I foolishly thought i could trust my house mates to taake care of the dogs problems while i tended to my hedgies concern however apparently that is not the case. I now need an expedient way to greatly reduce their numbers as its starting to look like a "Oh he's got a case of the fleas and you should preventatively treat the hedgie" to a full blown "Omfg there are fleas everywhere" scenario. 

This morning I woke up to find one in my bed (for reference my hedgie cage sits right next to my bed it probably jumped out but i have no way of knowing.)
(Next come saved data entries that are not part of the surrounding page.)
(** [terminate_participants] without [force_all] keeps the nodes that are
    not flagged, in their order, and closes the sockets of the flagged ones
    once each, in list order; it makes no other call. *)
Theorem terminate_participants_closed_only (ctx : server_context_type)
    (w : world) :
  participant_list_base (terminate_participants ctx false w).1
  = filter (fun p => closed p = false) (participant_list_base ctx)
  /\ (terminate_participants ctx false w).2
     = mk_world (inbound w) (backlog w) (send_outcome w) (sends w)
         (heap_serves w) (getfl_outcome w)
         (rev (SysClose <$>
                 (socket <$> filter (fun p => closed p = true)
                                    (participant_list_base ctx)))
          ++ trace w).
Proof.
  unfold terminate_participants.
  destruct (terminate_loop_spec (participant_list_base ctx) false
              (participant_count ctx) w) as [Hk Hw].
  destruct (terminate_loop _ _ _ _) as [[kept c'] w']. cbn in *.
  subst kept w'. split.
  - apply list_filter_iff. intros p. now rewrite orb_false_r.
  - do 5 f_equal. apply list_filter_iff. intros p. now rewrite orb_false_r.
Qed.

(** ** Registration, again *)

Lemma set_nonblocking_trace sock w :
  trace (set_nonblocking sock w)
  = (if getfl_outcome w sock >? 0
     then [SysFcntlSet sock (Z.lor (getfl_outcome w sock) O_NONBLOCK)]
     else [])
    ++ SysFcntlGet sock (getfl_outcome w sock) :: trace w.
Proof.
  unfold set_nonblocking, fcntl_getfl, fcntl_setfl.
  now destruct (getfl_outcome w sock >? 0).
Qed.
I've been doing my best to keep the dog Isolated away from the my little hedgie Using baby gates locking doors and keeping him in general far away. I've been trying to vacum more regularly but i'm starting to think i'm going to need to vaccum every day. I've been cleaning her bedding with hot water, we use profleece, every cage day and as I said treating her with revolution. 


What else can i do to expedite the death of these fleas that's safe for me and my hedgie. I would much rather not wake up to one in my bed again :/ 

please help.


----------



## twobytwopets (Feb 2, 2014)

When dealing with fleas, treating the animals is only part of the issue. They don't live on animals, they live on stuff like beds, floors, things like that. Topical treatments only lol then when they bite. To reduce the numbers, you need to treat the environment, they have sprays and more effectivity "bombs" to treat the house. Obviously you'd need people and animals out for a specified amount of time. Also the dog while he's out get treated with a capstar pill to get the fleas that are hanging out him off.


----------



## Dee (Jan 9, 2010)

It is possible for a pet hedgehog to catch fleas from other pets, such as dogs or cats, but they do not stay long, as they are the wrong type of flea, kind of like us, the flea might end up on us but it doesnt particularly want to be on us and quickly moves on. Hedgehogs do have their own particular strain of fleas, but they dont live on dogs and cats. 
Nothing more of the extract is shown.